Actions can make a difference, she said.

“It really does, and it's fantastic value,” Lambert said, compared to technological means to remove carbon from the air.

“Tropical deforestation is still happening fairly rapidly but the untold story is that … a lot of the forests that are remaining are degraded. So they take out the most valuable trees, and then they tend to go in and take the next most valuable, and so on. And then they end up burning it, like you see in the Amazon, and using it for cow grazing – really low-value pasture – for a few years, and so on. So you're really losing this valuable resource. But if you allow those degraded forests to recover, that could really counteract a lot of the excess emissions from fossil fuels. We still need to reduce fossil fuel emissions. We still need to decarbonize our economy as quickly as possible, but we have to do this, as well, because we're not doing well on climate change.”
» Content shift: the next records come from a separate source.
Lemma round_half_even_above_half (q : Q) :
  (1 # 2) < q -> (1 <= round_half_even q)%Z.
Proof.
  intros H. pose proof (round_half_even_ge_floor q) as Hge.
  destruct (Z_le_gt_dec 1 (Qfloor q)) as [Hf | Hf]; [lia |].
  assert (H0 : (0 <= Qfloor q)%Z).
  { assert (Hq : inject_Z 0 <= q) by (change (inject_Z 0) with 0; lra).
    apply Qfloor_resp_le in Hq. rewrite Qfloor_Z in Hq. exact Hq. }
  assert (Hf0 : Qfloor q = 0%Z) by lia.
  unfold round_half_even. rewrite Hf0. change (inject_Z 0) with 0.
  destruct (Qcompare_spec (q - 0) (1 # 2)) as [E | L | G]; [lra | lra | lia].
Qed.

(** ** The node lines of the grid *)

Lemma linspace_length (start stop : Q) (num : nat) :
  length (linspace start stop num) = num.
Proof.
  destruct num as [| [| k]]; [reflexivity | reflexivity |].
  unfold linspace. rewrite length_map, length_seq. reflexivity.
Qed.

(** Over a span of at least 100, at spacing 1, there are at least 101
    node lines. *)
Lemma grid_lines_at_least_101 (start stop : Q) :
  100 <= stop - start ->
  (101 <= length (grid_lines start stop 1))%nat.
Proof.
  intros H. unfold grid_lines. rewrite linspace_length.
  assert (Hq : inject_Z 100 <= (stop - start) / 1).
  { assert (E : (stop - start) / 1 == stop - start) by (field; discriminate).
    rewrite E. exact H. }
  apply Qfloor_resp_le in Hq. rewrite Qfloor_Z in Hq.
  pose proof (round_half_even_ge_floor ((stop - start) / 1)) as Hr.
  lia.
Qed.

(** ** Block reduction *)

(** A point of the axis lies in the block of its index. *)
Lemma block_index_spec (start stop : Q) (n : Z) (x : Q) :
  start < stop -> (1 <= n)%Z -> start <= x -> x <= stop ->
  (0 <= block_index start stop n x < n)%Z
  /\ start + inject_Z (block_index start stop n x) * block_side start stop n
     <= x
  /\ x <= start
          + inject_Z (block_index start stop n x + 1) * block_side start stop n.
Proof.
  intros Hlt Hn Hlo Hhi. unfold block_index.
  set (side := block_side start stop n).
  assert (Hn0 : 0 < inject_Z n)
    by (change 0 with (inject_Z 0); rewrite <- Zlt_Qlt; lia).
  assert (Eside : inject_Z n * side == stop - start).
  { unfold side, block_side. field. intros H0. rewrite H0 in Hn0. discriminate. }
  assert (Hside : 0 < side).
  { unfold side, block_side. apply Qlt_shift_div_l; [exact Hn0 | lra]. }
  set (t := (x - start) / side).
  assert (Et : t * side == x - start).
  { unfold t. field. intros H0. rewrite H0 in Hside. discriminate. }
  assert (Ht0 : 0 <= t)
    by (unfold t; apply Qle_shift_div_l; [exact Hside | lra]).
  assert (Htn : t <= inject_Z n)
    by (unfold t; apply Qle_shift_div_r; [exact Hside | lra]).
  assert (Hf0 : (0 <= Qfloor t)%Z).
  { change 0 with (inject_Z 0) in Ht0.
    apply Qfloor_resp_le in Ht0. rewrite Qfloor_Z in Ht0. exact Ht0. }
  assert (Hfn : (Qfloor t <= n)%Z).
  { apply Qfloor_resp_le in Htn. rewrite Qfloor_Z in Htn. exact Htn. }
  pose proof (Qfloor_le t) as Flo. pose proof (Qlt_floor t) as Fhi.
  rewrite inject_Z_plus in Fhi. change (inject_Z 1) with 1 in Fhi.
  split; [lia |].
  destruct (Z.min_spec (n - 1) (Qfloor t)) as [[Hc ->] | [Hc ->]].
  - (* the far end: the floor is n *)
    assert (Hfl : Qfloor t = n) by lia.
    assert (Hge : inject_Z n <= t) by (rewrite <- Hfl; exact Flo).
    assert (E1 : inject_Z (n - 1) == inject_Z n - 1)
      by (unfold Zminus; rewrite inject_Z_plus; reflexivity).
    assert (E2 : inject_Z (n - 1 + 1) == inject_Z n)
      by (replace (n - 1 + 1)%Z with n by lia; reflexivity).
    rewrite E1, E2.
    assert (H1 : inject_Z n * side <= t * side)
      by (apply Qmult_le_compat_r; [exact Hge | lra]).
    split; lra.
  - rewrite inject_Z_plus. change (inject_Z 1) with 1.
    assert (H1 : inject_Z (Qfloor t) * side <= t * side)
      by (apply Qmult_le_compat_r; [exact Flo | lra]).
    assert (H2 : t * side <= (inject_Z (Qfloor t) + 1) * side)
      by (apply Qmult_le_compat_r; lra).
    split; lra.
Qed.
Red knots breed in the Canadian Arctic and congregate in large numbers at wintering areas and migration stop-over sites across the Americas. - Photo by Scott Hecker - Contributed
Red knots breed in the Canadian Arctic and congregate in large numbers at wintering areas and migration stop-over sites across the Americas. - Photo by Scott Hecker - Contributed

And while the tropics may seem a far distance from Canada, the impacts are felt here, as well.

“We're seeing population declines of our birds that winter in South America, which is resulting from habitat loss there.”

We are also seeing the results of the destruction of natural environments in COVID-19, because such destruction brings people and wildlife into contact in a way that increases the risk of zoonotic diseases like the coronavirus, Lambert said. 

“And you look at the cost that's incurred by this pandemic and it's phenomenal. I mean, it's huge, and it's much greater than the annual cost for conservation.

“The solutions are there, we just need to sort of give them a higher priority.”